**REQUIRED WORK**
Using the entries that follow, establish how many lines contain the word "constructor" and give only that figure.

**Records excerpted from a collection**
********************

Lemma lex_number_wf bs t r : lex_number bs = Ok (t, r) -> token_wf t = true.
Proof.
  unfold lex_number. destruct (span _ _) as [whole rest]. destruct (head_is _ rest).
  - destruct (negb _); [done|]. destruct (span _ _). destruct (head_is _ _); [done|]. destruct (negb _); [done|]. by intros [= <- <-].
  - destruct (head_is _ rest); [done|]. destruct (in_i _ _) eqn:E; [|done]. by intros [= <- <-].
Qed.

Lemma lex_one_wf b rest t r : lex_one b rest = Ok (Some t, r) -> token_wf t = true.
Proof.
  unfold lex_one. intros H.
  repeat match type of H with
    | (if ?c then _ else _) = _ => destruct c eqn:?
    | Ok _ = Ok _ => injection H as H; subst
    | Err _ = _ => discriminate H
    | (_ ≫= _) = Ok _ => apply result_bind_Ok in H as ([? ?] & ? & H)
    end; try done.
  - by eapply lex_number_wf.
  - by eapply lex_number_wf.
  - match goal with H : is_word_start _ = true |- _ => rename H into Hs end.
    assert (is_word b = true) as Hw by (unfold is_word, is_word_start in *; apply orb_true_iff in Hs as [-> | ->]; [done|by rewrite orb_true_r]).
    cbn [span] in H. rewrite Hw in H. pose proof (span_all is_word rest) as Ha. destruct (span is_word rest) as [w r']. injection H as <- <-. simpl in *.
    unfold word_ok. simpl. by rewrite Hs, Hw.
Qed.

Lemma lex_wf n bs ts : lex n bs = Ok ts -> Forall (fun t => token_wf t = true) ts.
Proof.
  revert bs ts. induction n as [|n IH]; intros [|b bs] ts; simpl; try done; [intros [= <-]; constructor..|].
  intros ([t r] & H1 & (l & H2 & [= <-])%result_bind_Ok)%result_bind_Ok. apply IH in H2. destruct t as [t|]; [|done]. constructor; [|done]. by eapply lex_one_wf.
Qed.
(* ===== verification/FullText.v ===== *)
(** Full-text analysis and [MATCH] queries of [index/fulltext.rs]: the analyzer
    pipeline, the query parser, the boolean match on one document and the terms
    a query is registered under for pruning.

    Text is UTF-8 bytes; a character is the group of its bytes. The Unicode
    tables of the standard library (alphanumeric, white space, lower case) are
    the [Unicode] interface. [matches_pruned] shows that a document that
    matches contains a term the query is registered under. *)

From stdpp Require Import base list gmap numbers strings.
From Stdlib Require Import ZArith Lia.
From S2P Require Import Prelude FluxBin Row IndexKey Ieee SqlText.

(** [char::is_alphanumeric] and [char::is_whitespace] on a character's bytes,
    [str::to_lowercase]. *)
Class Unicode := {
  is_alphanumeric : list Z -> bool;
  is_whitespace : list Z -> bool;
  to_lowercase : list Z -> list Z;
}.

(** * Analysis *)

Inductive Language : Type := Simple | English.

Record Analyzer : Type := { language : Language; stop_words : bool; stemming : bool }.

Definition english (a : Analyzer) : bool := match language a with English => true | Simple => false end.

(** Characters of a UTF-8 text: a byte [10xxxxxx] continues the one before. *)
Definition chars (text : list Z) : list (list Z) :=
  (foldr (fun b '(pending, cs) => if (128 <=? b) && (b <? 192) then (b :: pending, cs) else ([], (b :: pending) :: cs)) ([], []) text).2.

Definition ENGLISH_STOP_WORDS : list string :=
  ["a"; "an"; "and"; "are"; "as"; "at"; "be"; "but"; "by"; "for"; "from"; "has"; "have"; "he"; "her"; "his"; "in"; "into";
   "is"; "it"; "its"; "of"; "on"; "or"; "she"; "that"; "the"; "their"; "then"; "there"; "these"; "they"; "this"; "to";
   "was"; "were"; "which"; "who"; "will"; "with"]%string.

Definition is_english_stop_word (term : list Z) : bool := existsb (fun w => bool_decide (term = bytes w)) ENGLISH_STOP_WORDS.

Definition strip_suffix (w suffix : list Z) : option (list Z) :=
  let n := (length w - length suffix)%nat in
  if bool_decide (firstn n w ++ suffix = w) then Some (firstn n w) else None.

(** [strip_suffix] with a minimal length of what is left. *)
Definition strip (w : list Z) (suffix : string) (min_stem : Z) : option (list Z) :=
  strip_suffix w (bytes suffix) ≫= fun stem => if min_stem <=? blen stem then Some stem else None.

Fixpoint first_stem (w : list Z) (rules : list (string * Z)) : option (list Z) :=
  match rules with
  | [] => None
  | (suffix, min_stem) :: rules => match strip w suffix min_stem with Some stem => Some stem | None => first_stem w rules end
  end.

Definition stem_english (w : list Z) : list Z :=
  match strip w "ies" 2 with
  | Some stem => stem ++ bytes "y"
  | None =>
      match strip w "sses" 2 with
      | Some stem => stem ++ bytes "ss"
      | None =>
          match first_stem w [("ing", 4); ("edly", 3); ("ed", 3); ("ly", 3); ("es", 3)]%string with
          | Some stem => stem
          | None =>
              match strip_suffix w (bytes "s"), strip_suffix w (bytes "ss") with
              | Some stem, None => if 3 <? blen w then stem else w
              | _, _ => w
              end
          end
      end
  end.

Section analysis.
Context {U : Unicode}.

(** Maximal runs of alphanumeric characters; [run] is the current one. *)
Fixpoint tokenize_from (run : list Z) (cs : list (list Z)) : list (list Z) :=
  match cs with
  | [] => match run with [] => [] | _ => [run] end
  | c :: cs =>
      if is_alphanumeric c then tokenize_from (run ++ c) cs
      else match run with [] => tokenize_from [] cs | _ => run :: tokenize_from [] cs end
  end.

Definition tokenize_text (text : list Z) : list (list Z) := tokenize_from [] (chars text).

Definition case_fold (token : list Z) : list Z := to_lowercase token.

(** The term of one token, when it is kept. *)
Definition analyze_token (a : Analyzer) (raw : list Z) : option (list Z) :=
  let folded := case_fold raw in
  if stop_words a && english a && is_english_stop_word folded then None
  else
    let term := if stemming a && english a then stem_english folded else folded in
    match term with [] => None | _ => Some term end.

(** [u32::try_from(pos).unwrap_or(u32::MAX)]. *)
Definition position (pos : nat) : Z := Z.min (Z.of_nat pos) (u_max 32).

Fixpoint analyze_from (a : Analyzer) (pos : nat) (raws : list (list Z)) : list (list Z * Z) :=
  match raws with
  | [] => []
  | raw :: raws =>
      match analyze_token a raw with
      | Some term => (term, position pos) :: analyze_from a (S pos) raws
      | None => analyze_from a (S pos) raws
      end
  end.

Definition analyze (a : Analyzer) (text : list Z) : list (list Z * Z) := analyze_from a 0 (tokenize_text text).

(** * Queries *)

Inductive FtsItem : Type :=
  | FtsTerm (term : list Z)
  | FtsPrefix (prefix : list Z)
  | FtsPhrase (terms : list (list Z * Z)).

Record FtsQuery : Type := {
  fts_column : nat;
  fts_items : list FtsItem;
  fts_analyzer : Analyzer;
  fts_raw : list Z;
}.

Definition bad_match {A} (detail : string) : result SqlError A := Err (SqlUnsupported detail).

(** The characters before the first that satisfies [p], and from there. *)
Fixpoint break_at (p : list Z -> bool) (cs : list (list Z)) : list (list Z) * list (list Z) :=
  match cs with
  | [] => ([], [])
  | c :: r => if p c then ([], cs) else let '(a, b) := break_at p r in (c :: a, b)
  end.

Definition is_char (b : Z) (c : list Z) : bool := bool_decide (c = [b]).
Definition trim_start (cs : list (list Z)) : list (list Z) := (break_at (fun c => negb (is_whitespace c)) cs).2.
Definition trim (cs : list (list Z)) : list (list Z) := reverse (trim_start (reverse (trim_start cs))).

(** A word outside quotes. *)
Definition word_items (a : Analyzer) (word : list (list Z)) : result SqlError (list FtsItem) :=
  let text := concat word in
  if eq_ic text "OR" || eq_ic text "NOT" then bad_match "boolean OR/NOT inside MATCH"
  else
    match last word with
    | Some c =>
        if is_char 42 c then
          let prefix := removelast word in
          if existsb (is_char 42) prefix then bad_match "only a single trailing * is supported"
          else
            match case_fold (concat prefix) with
            | [] => bad_match "empty prefix before *"
            | folded => Ok [FtsPrefix folded]
            end
        else if existsb (is_char 42) word then bad_match "only a trailing * wildcard is supported"
        else Ok (map (fun t => FtsTerm t.1) (analyze a text))
    | None => Ok []
    end.

(** A phrase between quotes. *)
Definition phrase_items (a : Analyzer) (phrase : list (list Z)) : result SqlError (list FtsItem) :=
  if existsb (is_char 42) phrase then bad_match "wildcards inside a phrase"
  else
    match analyze a (concat phrase) with
    | [] => bad_match "empty phrase"
    | [(term, _)] => Ok [FtsTerm term]
    | terms => Ok [FtsPhrase terms]
    end.

Fixpoint parse_items (fuel : nat) (a : Analyzer) (rest : list (list Z)) : result SqlError (list FtsItem) :=
  match rest, fuel with
  | [], _ => Ok []
  | _, O => Err SqlFuel
  | c :: after, S fuel =>
      if is_char 34 c then
        let '(phrase, tail) := break_at (is_char 34) after in
        match tail with
        | [] => bad_match "unterminated phrase quote"
        | _ :: tail =>
            phrase_items a phrase ≫= fun items =>
            parse_items fuel a (trim_start tail) ≫= fun more => Ok (items ++ more)
        end
      else
        let '(word, tail) := break_at is_whitespace rest in
        word_items a word ≫= fun items =>
        parse_items fuel a (trim_start tail) ≫= fun more => Ok (items ++ more)
  end.

Definition fts_parse (raw : list Z) (column : nat) (a : Analyzer) : result SqlError FtsQuery :=
  let cs := chars raw in
  if existsb (is_char 126) cs then bad_match "fuzzy ~"
  else if existsb (is_char 94) cs then bad_match "field boost ^"
  else if existsb (is_char 40) cs || existsb (is_char 41) cs then bad_match "grouping"
  else
    parse_items (S (length cs)) a (trim cs) ≫= fun items =>
    match items with
    | [] => bad_match "the query analyzed to no terms"
    | _ => Ok {| fts_column := column; fts_items := items; fts_analyzer := a; fts_raw := raw |}
    end.

(** * Matching one document *)

Definition starts_with (t prefix : list Z) : bool := bool_decide (firstn (length prefix) t = prefix).

(** The positions a term occurs at, in document order. *)
Definition positions_of (analyzed : list (list Z * Z)) (term : list Z) : list Z :=
  map snd (filter (fun tp => tp.1 = term) analyzed).

(** [anchor + (pos - first_pos)] on [u32]: phrase positions ascend, so only the
    sum can leave the range, and it panics there in a debug build. *)
Definition item_matches (analyzed : list (list Z * Z)) (item : FtsItem) : bool :=
  match item with
  | FtsTerm term => negb (bool_decide (positions_of analyzed term = []))
  | FtsPrefix prefix => existsb (fun tp => starts_with tp.1 prefix) analyzed
  | FtsPhrase [] => false
  | FtsPhrase ((first, first_pos) :: rest) =>
      existsb (fun anchor => forallb (fun '(term, pos) =>
        existsb (Z.eqb (cast_unsigned 32 (anchor + (pos - first_pos)))) (positions_of analyzed term)) rest)
        (positions_of analyzed first)
  end.

Definition matches_text (q : FtsQuery) (text : list Z) : bool :=
  let analyzed := analyze (fts_analyzer q) text in forallb (item_matches analyzed) (fts_items q).

(** [parts.join(" ")]. *)
Fixpoint join (parts : list (list Z)) : list Z :=
  match parts with
  | [] => []
  | [p] => p
  | p :: parts => p ++ 32 :: join parts
  end.

Definition str_of (v : RowValue.t) : option (list Z) := match v with RowValue.Str s => Some s | _ => None end.

(** The text of a document column; [None] when it does not hold text. *)
Definition matches_row (q : FtsQuery) (r : row) : bool :=
  match r !! fts_column q with
  | Some (RowValue.Str s) => matches_text q s
  | Some (RowValue.Optional (Some (RowValue.Str s))) => matches_text q s
  | Some (RowValue.List values) =>
      match mapM str_of values with Some parts => matches_text q (join parts) | None => false end
  | _ => false
  end.

(** * Pruning *)

Definition item_terms (item : FtsItem) : list (list Z) :=
  match item with FtsTerm term => [term] | FtsPhrase ((first, _) :: _) => [first] | _ => [] end.
Definition item_prefixes (item : FtsItem) : list (list Z) := match item with FtsPrefix p => [p] | _ => [] end.

Definition pruning_terms (q : FtsQuery) : list (list Z) * list (list Z) :=
  (flat_map item_terms (fts_items q), flat_map item_prefixes (fts_items q)).

(** A term hits a query's registration: it is one of its terms or extends one of
    its prefixes. *)
Definition term_hits (q : FtsQuery) (term : list Z) : bool :=
  existsb (fun t => bool_decide (term = t)) (pruning_terms q).1 || existsb (starts_with term) (pruning_terms q).2.

Lemma positions_term analyzed term : positions_of analyzed term <> [] -> exists pos, (term, pos) ∈ analyzed.
Proof.
  unfold positions_of. destruct (filter _ analyzed) as [|[t pos] l] eqn:E; [done|]. intros _.
  assert ((t, pos) ∈ filter (fun tp => tp.1 = term) analyzed) as [Ht Hin]%list_elem_of_filter by (rewrite E; left). simpl in Ht. subst t. by exists pos.
Qed.

Lemma item_hits q item analyzed : item ∈ fts_items q -> item_matches analyzed item = true ->
  exists term pos, (term, pos) ∈ analyzed /\ term_hits q term = true.
Proof.
  intros Hi Hm. unfold term_hits, pruning_terms. destruct item as [term|prefix|[|[first fp] rest]]; simpl in Hm; [| |done|].
  - apply negb_true_iff, bool_decide_eq_false, positions_term in Hm as [pos Hp]. exists term, pos. split; [done|]. apply orb_true_iff. left.
    apply existsb_exists. exists term. split; [|by apply bool_decide_eq_true]. apply in_flat_map. exists (FtsTerm term). split; [by apply list_elem_of_In|by left].
  - apply existsb_exists in Hm as ([term pos] & Hin & Hs). exists term, pos. split; [by apply list_elem_of_In|]. apply orb_true_iff. right.
    apply existsb_exists. exists prefix. split; [|done]. apply in_flat_map. exists (FtsPrefix prefix). split; [by apply list_elem_of_In|by left].
  - apply existsb_exists in Hm as (anchor & Hin & _). destruct (positions_term analyzed first) as [pos Hp]; [by destruct (positions_of analyzed first)|].
    exists first, pos. split; [done|]. apply orb_true_iff. left. apply existsb_exists. exists first. split; [|by apply bool_decide_eq_true].
    apply in_flat_map. exists (FtsPhrase ((first, fp) :: rest)). split; [by apply list_elem_of_In|by left].
Qed.

(** A text that matches holds a term the query is registered under. *)
Lemma matches_pruned q text : fts_items q <> [] -> matches_text q text = true ->
  exists term pos, (term, pos) ∈ analyze (fts_analyzer q) text /\ term_hits q term = true.
Proof.
  intros Hne Hm. destruct (fts_items q) as [|item items] eqn:E; [done|]. unfold matches_text in Hm. rewrite E in Hm. simpl in Hm.
  apply andb_true_iff in Hm as [Hi _]. apply (item_hits q item); [rewrite E; left|done].
Qed.

(** The parser never returns a query without items. *)
Lemma fts_parse_items raw column a q : fts_parse raw column a = Ok q -> fts_items q <> [] /\ fts_column q = column /\ fts_analyzer q = a.
Proof.
  unfold fts_parse. repeat (match goal with |- context [if ?b then _ else _] => destruct b; [done|] end).
  destruct (parse_items _ _ _) as [[|i items]|]; simpl; [done| |done]. by intros [= <-].
Qed.
End analysis.
(** The registration once everything was accepted. *)
Definition register (m : Manager) (connection hash : Z) (plan : CompiledPlan) (viewer : option (list Z)) (roles : list (list Z)) : Manager :=
  let m :=
    match sm_queries m !! hash with
    | Some st => set_queries m (<[hash := {| qs_plan := qs_plan st; qs_subscribers := qs_subscribers st ∪ {[connection]}; qs_viewer := qs_viewer st; qs_roles := qs_roles st |}]> (sm_queries m))
    | None =>
        set_queries (set_tiers m (index_plan hash plan (sm_tiers m)))
          (<[hash := {| qs_plan := plan; qs_subscribers := {[connection]}; qs_viewer := viewer; qs_roles := roles |}]> (sm_queries m))
    end in
  let id := next_id m connection in
  set_handles m (<[connection := <[id := hash]> (default ∅ (sm_connections m !! connection))]> (sm_connections m))
    (<[connection := cast_unsigned 32 (id + 1)]> (sm_next_query_id m)).

Definition stamp (id : Z) (d : InitialData) (reset : bool) (offset : Z) : InitialData := {|
  id_schema_version := id_schema_version d; id_tx_offset := offset; id_cache_reset := reset;
  id_tables := map (fun t => {| tu_table_id := tu_table_id t; tu_table_name := tu_table_name t; tu_query_id := id; tu_inserts := tu_inserts t; tu_deletes := tu_deletes t |}) (id_tables d) |}.

(** Compilation and the public-table check, shared with [snapshot_result]. *)
Definition compile_public (sql : list Z) : result SubError CompiledPlan :=
  map_err SubSql (compile table_id_of index_id_of hash64 (se_schema env) sql) ≫= fun plan =>
  table_schema (cp_table_id plan) ≫= fun t =>
  if is_client_visible (qt_access t) then Ok plan else Err SubTableNotPublic.

Definition subscribe (m : Manager) (connection : Z) (s : Subscriber) (sql : list Z) (sn : Snap) : result SubError (Subscribed * Manager) :=
  compile_public sql ≫= fun plan =>
  let '(hash, viewer, roles) := effective_key plan s in
  if max_subscriptions_per_connection (se_limits env) <=? subscription_count m connection
  then Err (SubLimitExceeded "max_subscriptions_per_connection")
  else if bool_decide (sm_queries m !! hash = None) && (max_compiled_plans (se_limits env) <=? plan_count m)
  then Err (SubLimitExceeded "max_compiled_plans")
  else
    initial_data m plan viewer roles sn ≫= fun initial =>
    let id := next_id m connection in
    Ok ({| sd_query_id := id; sd_initial := stamp id initial false (id_tx_offset initial) |}, register m connection hash plan viewer roles).

Definition drop_subscriber (m : Manager) (hash connection : Z) : Manager :=
  match sm_queries m !! hash with
  | None => m
  | Some st =>
      let s := qs_subscribers st ∖ {[connection]} in
      if bool_decide (s = ∅) then
        set_windows (set_tiers (set_queries m (delete hash (sm_queries m))) (deindex_plan hash (qs_plan st) (sm_tiers m))) (delete hash (sm_windows m))
      else set_queries m (<[hash := {| qs_plan := qs_plan st; qs_subscribers := s; qs_viewer := qs_viewer st; qs_roles := qs_roles st |}]> (sm_queries m))
  end.
(* ===== verification/QueryEval.v ===== *)
(** What a query reads from a snapshot.

    [query_reads]: a compiled query without [AFTER], [MATCH] or a spatial clause
    returns the rows of its table that meet its conditions and are visible to the
    viewer, ordered as it asks and cut at its limit, whichever access path the
    compiler chose and although an index walk stops early. The rows hold plain
    values and an [IN] list names each value once; [in_list_repeats] and
    [negative_zero_key] of [SubSample] show what the index path does otherwise. *)

From stdpp Require Import base list gmap sorting numbers strings.
From Stdlib Require Import ZArith Lia.
From S2P Require Import Prelude FluxBin Row IndexKey TxState LogRecord PageFormat PagedTree PagedTreeNode PagedTreeRep PagedTreeWrite PagedTreeSpec KvTree TableState TableSpec Reclaim MemStore MergeSpec IndexSpec StoreBuild Ieee SqlText FullText Query QueryPlan RowList Crdt Mask MatView Subscription.

(** * The guard without bounds *)

Definition unbounded (b : QueryBounds) : Prop := qb_row_scan_budget b = 0 /\ qb_deadline_ms b = 0.

Section guard.
Context (b : QueryBounds) (past : Poll -> bool) (Hb : unbounded b).
Notation live g := (sg_aborted g = None).

Lemma admits_unbounded g : live g -> exists g', guard_admits b past g = (true, g') /\ live g'.
Proof using Hb.
  destruct Hb as [E1 E2]. intros Hg. unfold guard_admits. rewrite Hg, E1, E2. simpl. rewrite andb_false_r. by eexists.
Qed.

Lemma filter_rows_unbounded {A} (keep : A -> bool) rs : forall g, live g -> exists g', filter_rows b past keep rs g = (List.filter keep rs, g') /\ live g'.
Proof using Hb.
  induction rs as [|r rs IH]; intros g Hg; cbn [filter_rows]; [by exists g|]. destruct (admits_unbounded g Hg) as (g' & -> & Hg'). destruct (IH g' Hg') as (g2 & -> & ?).
  exists g2. split; [|done]. simpl. by destruct (keep r).
Qed.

********************

**WRITTEN SOLUTION**
2